Очнулся я на руках у тётки Машки. Она осторожно мягкой влажной тряпкой обтирала мне лицо и крутым матом несла всех местных «генералов» и «генералиц»:

– У, нелюдь проклятая… сучья падаль… рабьи души… вместо немчуры с мальками воюют! Нечисть дьявольская мальков не трогает, Бога боится, а вы кто? Из какой скорлупы вылупились, какая тварь вас высиживала?! Дезертирщики, рожи легавые! Хайла-то на дитячьих пайках отъели и беситесь от безделья… Плакатишку начертили бы: «Малявок бить – не немца рубить» – да и сидели бы под ним, в тряпочку бздели, псы государственные… А эти воспиталки, – фу, прости Господи, никто их, шалав, не дячит, – так вот они и лютуют над вами, поскрёбышами. Винцо бы лучше красное пили, а не кровь людскую, фараоновы шаркухи…

– Обидно ты ругаешься, Коровья Нога. Не боишься, что с ругани своей упадёшь да более не поднимешься? – проворчал старик-охранник.
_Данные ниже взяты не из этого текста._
(* ===== verification/IoChurnSample.v ===== *)
(** * The io_churn contract on a concrete framework

    An instance of the Sui framework with counting identifiers and a digest
    that pads its input, on which the theorems about the contract are
    evaluated. *)

From S2P Require Import Prelude IoChurn IoChurnSpec.

(** Evaluates both sides of an equation, and not the types around them. *)
Ltac vm_refl := match goal with |- _ = ?r => vm_cast_no_check (eq_refl r) end.

(** A context is its sender, its epoch and the next identifier. *)
#[global] Instance sample_framework : SuiFramework := {|
  address := Z;
  UID := Z;
  TxContext := Z * Z * Z;
  sender c := c.1.1;
  epoch c := c.1.2 mod 2 ^ 64;
  fresh_uid c := (c.2, (c.1, c.2 + 1));
  Clock := Z;
  timestamp_ms c := c mod 2 ^ 64;
  keccak256 d := take 32 (((fun b => b mod 256) <$> d) ++ replicate 32 0)
|}.

Lemma sample_fresh_uids n (ctx : Z * Z * Z) i x :
  fresh_uids n ctx !! i = Some x -> x = ctx.2 + Z.of_nat i.
Proof.
  revert ctx i. induction n as [|n IH]; intros ctx i; [done|].
  destruct i as [|i]; cbn; [intros [= <-]; lia|]. intros Hx%IH. cbn in Hx. lia.
Qed.

#[global] Instance sample_framework_laws : SuiFrameworkLaws.
Proof.
  assert (forall z, in_u64 (z mod 2 ^ 64)) as Hm.
  { intros z. pose proof (Z.mod_pos_bound z (2 ^ 64)). unfold in_u64, u64_max. lia. }
  split.
  - done.
  - done.
  - intros n ctx. apply NoDup_alt. intros i j x Hi%sample_fresh_uids Hj%sample_fresh_uids. lia.
  - intros ctx. apply Hm.
  - intros c. apply Hm.
  - intros d. cbn [keccak256 sample_framework]. rewrite length_take, length_app, length_replicate. lia.
  - intros d. cbn [keccak256 sample_framework]. apply Forall_take, Forall_app. split.
    + apply Forall_fmap, Forall_forall. intros x _. cbn. pose proof (Z.mod_pos_bound x 256).
      unfold in_u8, u8_max. lia.
    + apply Forall_replicate. unfold in_u8, u8_max. lia.
Qed.

(** Sender 7 in epoch 3, whose first identifier is 100. *)
Definition sample_ctx : TxContext := (7, 3, 100).
Definition sample_counter : MicroCounter := new_counter sample_ctx 100.
Definition sample_counter' : MicroCounter :=
  mkMicroCounter 100 7 1 7 (checksum_of 1 7) 3.
Definition counters_store : gmap UID (Object * Owner) :=
  ts_store (create_batch 2 (mkTxState sample_ctx ∅)).1.
Definition blob_store : gmap UID (Object * Owner) :=
  {[ 100 := (OBlob (new_blob sample_ctx 100), AddressOwner 7) ]}.

Lemma sample_increment : increment_simple sample_counter sample_ctx = Ok sample_counter'.
Proof. vm_refl. Qed.

Lemma sample_counter_ok : counter_ok sample_counter.
Proof. apply new_counter_ok. Qed.

Lemma sample_blob_ok id : blob_ok (new_blob sample_ctx id).
Proof. apply new_blob_ok. unfold seed_fits. by vm_compute. Qed.

Lemma sample_counters_run :
  rtc contract_step ∅ (write (OCounter sample_counter') counters_store).
Proof.
  eapply rtc_l.
  { apply (step_create_batch ∅ sample_ctx 2 (create_batch 2 (mkTxState sample_ctx ∅)).1). vm_refl. }
  apply rtc_once. apply (step_increment_simple _ sample_ctx sample_counter); [|exact sample_increment].
  exists (AddressOwner (sender sample_ctx)). vm_refl.
Qed.

Lemma sample_blob_run : rtc contract_step ∅ blob_store.
Proof.
  apply rtc_once.
  assert (create_blob_and_transfer (mkTxState sample_ctx ∅) = (mkTxState (7, 3, 101) blob_store, Ok tt)) as Hc.
  { unfold create_blob_and_transfer, ebind. rewrite create_blob_eq, decide_True by (unfold seed_fits; by vm_compute).
    done. }
  by apply (step_create_blob_and_transfer ∅ sample_ctx) in Hc.
Qed.

Lemma contract_objects_ok_witness :
  store_ok (write (OCounter sample_counter') counters_store) /\
  write (OCounter sample_counter') counters_store !! 100 = Some (OCounter sample_counter', AddressOwner 7).
Proof. split; [apply (contract_objects_ok _ sample_counters_run) | vm_refl]. Defined.

Lemma blob_data_repeats_witness :
  let data := lb_data (new_blob sample_ctx 100) in data = concat (replicate 16 (take 256 data)).
Proof.
  apply (blob_data_repeats blob_store (new_blob sample_ctx 100) sample_blob_run).
  exists (AddressOwner (sender sample_ctx)). reflexivity.
Defined.

Lemma create_batch_exact_witness :
  exists s', create_batch 2 (mkTxState sample_ctx ∅) = (s', Ok tt) /\
    ts_store s' !! 101 = Some (OCounter (new_counter sample_ctx 101), AddressOwner 7) /\ ts_store s' !! 102 = None.
Proof.
  destruct (create_batch_exact 2 sample_ctx ∅) as (s' & Hs & _ & _ & Hl); [unfold in_u64, u64_max; lia|].
  exists s'. split; [exact Hs|]. rewrite !Hl. split; reflexivity.
Defined.

Lemma counter_states_distinct_witness :
  mc_value sample_counter < mc_value sample_counter' /\ mc_checksum sample_counter <> mc_checksum sample_counter'.
Proof.
  destruct (counter_states_distinct sample_counter sample_counter') as (_ & _ & Hv & _).
  - exact sample_counter_ok.
  - apply tc_once. exact (bump_increment_simple _ sample_ctx _ sample_increment).
  - split; [exact Hv | by vm_compute].
Defined.

Lemma blob_updates_abort_witness :
  update_blob_entropy (new_blob sample_ctx 100) (2 ^ 40) sample_ctx = Err ARITHMETIC_ERROR /\
  read_update_blob (new_blob sample_ctx 100) (new_blob sample_ctx 101) sample_ctx = Err ARITHMETIC_ERROR.
Proof.
  destruct (blob_updates_abort (new_blob sample_ctx 100) (new_blob sample_ctx 100) (2 ^ 40) sample_ctx)
    as (_ & _ & He & _);
    [exact (sample_blob_ok _) | exact (sample_blob_ok _) | unfold in_u64, u64_max; lia | unfold u64_max; cbn; lia |].
  destruct (blob_updates_abort (new_blob sample_ctx 100) (new_blob sample_ctx 101) 0 sample_ctx)
    as (_ & _ & _ & Hr);
    [exact (sample_blob_ok _) | exact (sample_blob_ok _) | unfold in_u64, u64_max; lia | unfold u64_max; cbn; lia |].
  split; [apply He; [lia | by vm_compute | by vm_compute] | apply Hr; by vm_compute].
Defined.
– Молчи ужо! Ты, старый вертухай, отсосал у всех начальничков всё, что сосётся, да и шёл бы ты, нечестивец, на пенсион грехи отмаливать да каяться – геенну огненную-то давно заработал… Боюсь? Окаянные! Да забоись вас – вы сразу освежуете. Сами-то в боязни родились, испугом живёте, рабами умрёте, куроеды треклятые… А падать-то мне – куда? Я ж низко сижу да снизу гляжу, а коли стукнуть на меня вздумаете, так я вас с собой на этап ковылять потяну, а как это сделать, сами научили. Сами ссучились и из всех сук сделали…

– Да хватит тебе, замолчи, Машка, тяжело больно и так, а малёк-то твой отойдёт, крепче головой станет. Иди к нам, выпьем! – взмолился Гиена Огненная.

Я спросил тётку Машку, принёсшую мне жратву:

– Почему на двери изолятора нарисован синий крест, а не красный?

– А леший его знает… Может, он-то и намалевал. Видать, красный цвет ему не цвет – не советского он исповедания. Да и не лечить вас сюда сажают, а синеть от разных терпений. При красном-то кресте – лечить бы пришлось.

А карандаши снились мне постоянно, пока уже на воле, в Питере, через много лет не купила мне их матка Броня после своей отсидки за «шпионство» на заработанные мытьём полов гроши.

Про других, малозначимых для нас людишек говорить – только время тратить. Были ещё всякие-разные, но каким-либо своим интересом в памяти не застряли.